- [Exercise prompt]:
Look through the entries below and extract exactly the lines from the one containing "url_join base s" through the one containing "rest ← strip_prefix", ends included.

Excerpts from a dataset
(* ===== verification/HlsWitness.v ===== *)
(** * Witnesses for the credential broker and the input processes

    The theorems of [HlsSpec], [HlsManifest] and [Process] that have
    hypotheses, applied to a small session: a table of tokens with the default
    limits, a manifest with a key, a segment and a nested playlist, and a
    process that writes one packet in two reads. *)
From Stdlib Require Import ZArith Lia.
From stdpp Require Import base numbers option strings.
From stdpp Require Import list gmap.
From S2P Require Import Prelude Text Hls HlsSpec HlsManifest Ring RingSpec Recovery Upstream Process.
Open Scope Z_scope.

(** A URL library in which a URL is its text and a relative reference is
    appended to the base. *)
#[local] Instance text_urls : Urls text := {
  url_parse s := if starts_with (str "http://") s then Some s else None;
  url_join base s := Some (if starts_with (str "http://") s then s else base ++ str "/" ++ s);
  url_scheme _ := str "http";
  url_username _ := [];
  url_password _ := None;
  url_host_str s :=
    rest ← strip_prefix (str "http://") s;
    Some (fst (span (fun c => negb ((c =? 0x3a) || (c =? 0x2f))) rest));
  url_path s := s;
  url_fragment _ := None;
  url_as_str s := s
}.

Definition demo_digest (b : bytes) : bytes := b.
Definition demo_at (now : Z) : Readings := mkReadings (fun _ => now) now.
Definition demo_base : text := str "http://provider/live".
Definition demo_ask (now : Z) : TokenOp text := OpTake (str "aa") now.
Definition demo_issue : TokenOp text := OpInsert (str "aa") demo_base Manifest (demo_at 0).

(** ** The token table *)

Lemma token_table_refines_witness :
  0 <= max_requests_per_token default_hls_config /\
  snd (token_run demo_digest default_hls_config ∅ [demo_issue; demo_ask SECOND]) =
  snd (grant_run demo_digest default_hls_config ∅ [demo_issue; demo_ask SECOND]).
Proof.
  split; [done|].
  apply (token_table_refines demo_digest default_hls_config [demo_issue; demo_ask SECOND] 0); [done|done|].
  split; [intros key; cbn; lia|]. split; [cbn; unfold SECOND; lia|done].
Defined.

(** With the default limits the manifest of a session can be read four times:
    the fifth request finds nothing. *)
Lemma link_serves_witness :
  served demo_digest (to_utf8 (str "aa")) (List.map demo_ask [1; 2; 3; 4; 5])
    (snd (token_run demo_digest default_hls_config
            (fst (token_op demo_digest default_hls_config ∅ demo_issue)) (List.map demo_ask [1; 2; 3; 4; 5]))) =
  [Some (demo_base, Manifest); Some (demo_base, Manifest); Some (demo_base, Manifest); Some (demo_base, Manifest);
   None].
Proof.
  etransitivity;
    [apply (link_serves demo_digest default_hls_config 0 [] (str "aa") demo_base Manifest (demo_at 0)
              (List.map demo_ask [1; 2; 3; 4; 5]))|vm_compute; reflexivity].
  - done.
  - cbn. repeat split; intros; lia.
  - vm_compute. reflexivity.
  - repeat constructor.
Defined.

(** ** A manifest *)

Definition demo_draw (n : nat) : Draw text :=
  mkDraw (if bool_decide (n = 1%nat) then [demo_ask 7] else []) (str "t" ++ [0x30 + Z.of_nat n mod 10]) (demo_at 10).
Definition demo_broker : HlsBroker text := mkHlsBroker default_hls_config (str "http://127.0.0.1:9/hls") demo_draw.
Definition demo_tokens : HlsTokens text := mkHlsTokens (fst (token_op demo_digest default_hls_config ∅ demo_issue)) 0.

Definition demo_key_line (uri : text) : text :=
  str "#EXT-X-KEY:METHOD=AES-128,URI=" ++ [0x22] ++ uri ++ [0x22] ++ str ",IV=0x1".
Definition demo_manifest : text :=
  concat (List.map unline [str "#EXTM3U"; demo_key_line (str "k.key"); []; str "seg.ts"; str "low.m3u8?x=1"]).
Definition demo_output : text :=
  concat (List.map unline
    [str "#EXTM3U"; demo_key_line (str "http://127.0.0.1:9/hls/t0/resource.key"); [];
     str "http://127.0.0.1:9/hls/t1/resource.ts"; str "http://127.0.0.1:9/hls/t2/resource.bin"]).

Lemma demo_rewritten :
  snd (rewrite_hls_manifest demo_digest demo_broker demo_tokens demo_base (to_utf8 demo_manifest)) = Some demo_output.
Proof. vm_compute. reflexivity. Qed.

Lemma manifest_rewritten_witness :
  exists st' out, rewrite_hls_manifest demo_digest demo_broker demo_tokens demo_base (to_utf8 demo_manifest) = (st', Some out).
Proof.
  apply (manifest_rewritten demo_digest demo_broker demo_tokens demo_base (to_utf8 demo_manifest) demo_manifest
    [demo_key_line (str "k.key"); []; str "seg.ts"; str "low.m3u8?x=1"]
    [[str "k.key"]; []; [str "seg.ts"]; [str "low.m3u8?x=1"]]).
  - vm_compute. discriminate.
  - vm_compute. reflexivity.
  - vm_compute. reflexivity.
  - vm_compute. reflexivity.
  - repeat constructor; vm_compute; eexists; reflexivity.
  - vm_compute. discriminate.
Defined.

Lemma demo_clean : clean_links demo_broker.
Proof.
  split; [apply str_no_U; vm_compute; reflexivity|]. intros n Hin. cbn in Hin.
  pose proof (Z.mod_pos_bound (Z.of_nat n) 10). rewrite !elem_of_cons, elem_of_nil in Hin. lia.
Qed.

Lemma manifest_only_links_witness :
  exists ops ins outs,
    lines demo_manifest = str "#EXTM3U" :: ins /\ demo_output = concat (List.map unline (str "#EXTM3U" :: outs)) /\
    Forall2 (LineTo demo_digest demo_broker (hs_tokens demo_tokens) ops demo_base) ins outs.
Proof.
  destruct (rewrite_hls_manifest demo_digest demo_broker demo_tokens demo_base (to_utf8 demo_manifest))
    as [st' out] eqn:E.
  assert (out = Some demo_output) as Hout by (rewrite <- demo_rewritten, E; reflexivity). subst out.
  destruct (manifest_only_links demo_digest demo_broker demo_tokens demo_base (to_utf8 demo_manifest) st' demo_output
    demo_clean E) as (ops & manifest & ins & outs & _ & Hutf & Hlines & Hout & Hall).
  exists ops, ins, outs. split; [|split; [exact Hout|exact Hall]].
  assert (manifest = demo_manifest) as -> by (vm_compute in Hutf; injection Hutf as <-; vm_compute; reflexivity).
  exact Hlines.
Defined.

(** ** A process *)

Definition demo_packet : bytes := 0x47 :: replicate 187 0.
Definition demo_events : list ProcessEvent :=
  [StdoutRead (Ok (take 100 demo_packet)) 1 1; StdoutRead (Ok (drop 100 demo_packet)) 2 2; StdoutRead (Ok []) 3 3].
Definition demo_child : Child := mkChild (Ok tt) None (Ok (Some 0)).
Definition demo_process_ring : MpegTsRingConfig := mkMpegTsRingConfig 4 1.


Lemma slot_outlives_process_witness :
  cl_lease_held (fold_left cleanup_step [ProcessReported (Completed true (Some 0)); BrokerEnded BrokerOk] cleanup_start) = false /\
  cl_phase (fold_left cleanup_step [ProcessReported (Completed true (Some 0)); BrokerEnded BrokerOk] cleanup_start) = CleanupDone.
Proof.
  split; [reflexivity|].
  apply (slot_outlives_process [ProcessReported (Completed true (Some 0)); BrokerEnded BrokerOk]). reflexivity.
Defined.
(* ===== verification/AuthWitness.v ===== *)
(** * Witnesses for authentication and settings

    An evening at the relay: a browser gets a CSRF cookie, signs in, changes
    something; an operator token is added and revoked.  The digest here keeps
    the first 32 bytes. *)
From Stdlib Require Import ZArith Lia.
From stdpp Require Import base numbers option strings.
From stdpp Require Import list gmap.
From S2P Require Import Prelude Text Hls HlsSpec Auth AuthSpec Settings M3u Events EventGuide Sports SportsClient EventScan EventScanSpec.
Open Scope Z_scope.

Definition first32 (b : bytes) : bytes := take 32 (b ++ replicate 32 0).
Lemma first32_length b : length (first32 b) = 32%nat.
Proof. unfold first32. rewrite length_take, length_app, length_replicate. lia. Qed.

Definition demo_config : AuthConfig := mkAuthConfig (str "hash of pw") (first32 (to_utf8 (str "boot"))) true false.
Definition demo_fits (expected password : text) : bool := bool_decide (expected = str "hash of " ++ password).

(** The headers of a browser before and after it has signed in. *)
Definition visitor : list (text * option text) :=
  [(str "cookie", Some (str "theme=dark; iptv_csrf=c0")); (CSRF_HEADER, Some (str "c0"))].
Definition signed_in : list (text * option text) :=
  [(str "cookie", Some (str "iptv_session=s1; iptv_csrf=c1")); (CSRF_HEADER, Some (str "c1"))].
Definition api_client : list (text * option text) := [(str "authorization", Some (str "Bearer api"))].

Definition ana : SessionUser := mkSessionUser (str "u1") (str "ana") (str "Ana") [CONTROL_SCOPE; OUTPUT_SCOPE].
Definition ana_stored : StoredUserCredential := mkStoredUserCredential ana (str "hash of secret").
Definition ana_token : OperatorTokenRecord :=
  mkOperatorTokenRecord 7 (hash first32 (str "api")) [READ_SCOPE] (Some 1000).

Definition issue : AuthOp :=
  OpIssue (Some (LoginBinding (hash first32 (str "c0")))) ana (str "s1") (str "c1") 10.
Definition evening : list AuthOp :=
  [OpEnsureCsrf [] 0 (Some (str "c0")); OpVerify visitor 5; issue; OpAddToken ana_token;
   OpAuthorize signed_in true (Some CONTROL_SCOPE) 20 20].

Lemma session_authorized_witness :
  exists token before binding user session_token csrf t after,
    cookie signed_in SESSION_COOKIE = Some token /\
    evening = before ++ OpIssue binding user session_token csrf t :: after /\
    hash first32 session_token = hash first32 token /\ 30 < t + SESSION_TTL /\
    Forall (fun op => ~ ends_session first32 (hash first32 token) op) after /\
    scope_allowed (su_scopes user) (Some CONTROL_SCOPE) = true /\
    (true = true -> exists header_csrf cookie_csrf,
       header_get signed_in CSRF_HEADER = Some header_csrf /\ cookie signed_in CSRF_COOKIE = Some cookie_csrf /\
       hash first32 header_csrf = hash first32 cookie_csrf /\
       hash first32 header_csrf = hash first32 (last_given first32 (hash first32 token) csrf after)).
Proof.
  exact (session_authorized first32 demo_config first32_length evening signed_in true (Some CONTROL_SCOPE) 30 30
    ltac:(vm_compute; reflexivity)).
Defined.

(** The browser has lost its CSRF cookie and asks for another one. *)
Definition lost_csrf : list (text * option text) := [(str "cookie", Some (str "iptv_session=s1"))].
Definition again : list (text * option text) :=
  [(str "cookie", Some (str "iptv_session=s1; iptv_csrf=c2")); (CSRF_HEADER, Some (str "c2"))].
Definition night : list AuthOp :=
  [OpLogout api_client; OpEnsureCsrf lost_csrf (10 * 3600 * SECOND) (Some (str "c2")); OpVerify visitor (11 * 3600 * SECOND)].

Lemma session_lasts_witness :
  let entered := snd (authorize_with_scope first32 demo_config
                        (auth_run first32 demo_config auth_new ([OpEnsureCsrf [] 0 (Some (str "c0"))] ++ issue :: night))
                        again true (Some CONTROL_SCOPE) (12 * 3600 * SECOND) 0) in
  is_Some entered /\ (false = false -> bearer_token again = None -> entered = Some BySession).
Proof.
  exact (session_lasts first32 demo_config first32_length [OpEnsureCsrf [] 0 (Some (str "c0"))]
    (Some (LoginBinding (hash first32 (str "c0")))) ana (str "s1") (str "c1") 10 night again true (Some CONTROL_SCOPE)
    (12 * 3600 * SECOND) 0 ltac:(vm_compute; reflexivity)
    ltac:(repeat constructor; vm_compute; (discriminate || tauto)) ltac:(vm_compute; reflexivity) ltac:(vm_compute; reflexivity)
    ltac:(intros _; exists (str "c2"); vm_compute; tauto)).
Defined.
(** The token of the sign-in is not valid any more. *)
Example old_csrf_refused :
  snd (authorize_with_scope first32 demo_config
         (auth_run first32 demo_config auth_new ([OpEnsureCsrf [] 0 (Some (str "c0"))] ++ issue :: night))
         signed_in true (Some CONTROL_SCOPE) (12 * 3600 * SECOND) 0) = None.
Proof. vm_compute. reflexivity. Qed.

Definition visited : AuthState := auth_run first32 demo_config auth_new [OpEnsureCsrf [] 0 (Some (str "c0"))].
Definition ana_verified : VerifiedLogin := mkVerifiedLogin (LoginBinding (hash first32 (str "c0"))) ana.

Lemma login_verified_witness :
  binding_valid first32 visited visitor 5 (vl_csrf_binding ana_verified) /\
  0 < utf8_len (str "secret") <= 1024 /\
  if bool_decide (str "ana" = ADMIN_USERNAME)
  then vl_user ana_verified = built_in_operator /\ demo_fits (ac_password_hash demo_config) (str "secret") = true
  else exists credential, Some ana_stored = Some credential /\ su_username (uc_user credential) = str "ana" /\
         vl_user ana_verified = uc_user credential /\ demo_fits (uc_password_hash credential) (str "secret") = true.
Proof.
  exact (login_verified first32 demo_config first32_length demo_fits visited visitor (str "ana") (str "secret") (Some ana_stored) 5
    true ana_verified ltac:(vm_compute; reflexivity) ltac:(vm_compute; discriminate)).
Defined.

Lemma operator_token_authorized_witness :
  exists token record before op after,
    bearer_token api_client = Some token /\ ot_token_hash record = hash first32 token /\
    evening = before ++ op :: after /\ grants_token record op /\ Forall (fun op => ~ takes_token record op) after /\
    unexpired 999 record = true /\ scope_allowed (ot_scopes record) (Some READ_SCOPE) = true.
Proof.
  exact (operator_token_authorized first32 demo_config evening api_client true (Some READ_SCOPE) 999 999
    ltac:(vm_compute; reflexivity)).
Defined.

Lemma bootstrap_disabled_for_good_witness :
  snd (authorize_with_scope first32 demo_config (auth_run first32 demo_config auth_new [OpDisableBootstrap; issue])
         [(str "authorization", Some (str "Bearer boot"))] false None 20 20) <> Some ByBearer.
Proof.
  exact (bootstrap_disabled_for_good first32 demo_config [OpDisableBootstrap; issue]
    [(str "authorization", Some (str "Bearer boot"))] false None 20 20 ltac:(by left)).
Defined.

(** ** Settings *)

Definition demo_overrides : SettingOverrides :=
  mkSettingOverrides {[str "media.adapter" := JString (str "vlc")]} {[str "events.inferred_duration_seconds" := JInteger 600]}
    {[str "events.inferred_duration_seconds" := JInteger 900]}.
Definition demo_settings : list EffectiveSetting :=
  Eval vm_compute in
    match resolve_settings demo_overrides (str "p") (str "g") with Ok settings => settings | Err _ => [] end.
Lemma demo_settings_resolve : resolve_settings demo_overrides (str "p") (str "g") = Ok demo_settings.
Proof. vm_compute. reflexivity. Qed.

Lemma settings_resolve_witness :
  List.map es_definition demo_settings = setting_catalog /\
  Forall (fun s => (es_value s, es_inherited_from s) = nearest demo_overrides (str "p") (str "g") (es_definition s) /\
                   value_fits (es_definition s) (es_value s)) demo_settings /\
  (forall key, is_Some (so_global demo_overrides !! key) \/ is_Some (so_provider demo_overrides !! key) \/
     is_Some (so_group demo_overrides !! key) ->
     exists s, s ∈ demo_settings /\ sd_key (es_definition s) = key /\
       (is_Some (so_group demo_overrides !! key) -> sd_group_overridable (es_definition s) = true)).
Proof. exact (settings_resolve demo_overrides (str "p") (str "g") demo_settings demo_settings_resolve). Defined.

Lemma scan_settings_in_range_witness :
  inferred_duration_seconds (from_settings demo_settings) = 900 /\
  300 <= inferred_duration_seconds (from_settings demo_settings) <= 86400 /\
  ended_title (from_settings demo_settings) <> [] /\ upcoming_prefix (from_settings demo_settings) = str "Upcoming".
Proof.
  split; [vm_compute; reflexivity|].
  exact (scan_settings_in_range demo_overrides (str "p") (str "g") demo_settings demo_settings_resolve).
Defined.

- [Response below]:
  url_join base s := Some (if starts_with (str "http://") s then s else base ++ str "/" ++ s);
  url_scheme _ := str "http";
  url_username _ := [];
  url_password _ := None;
  url_host_str s :=
    rest ← strip_prefix (str "http://") s;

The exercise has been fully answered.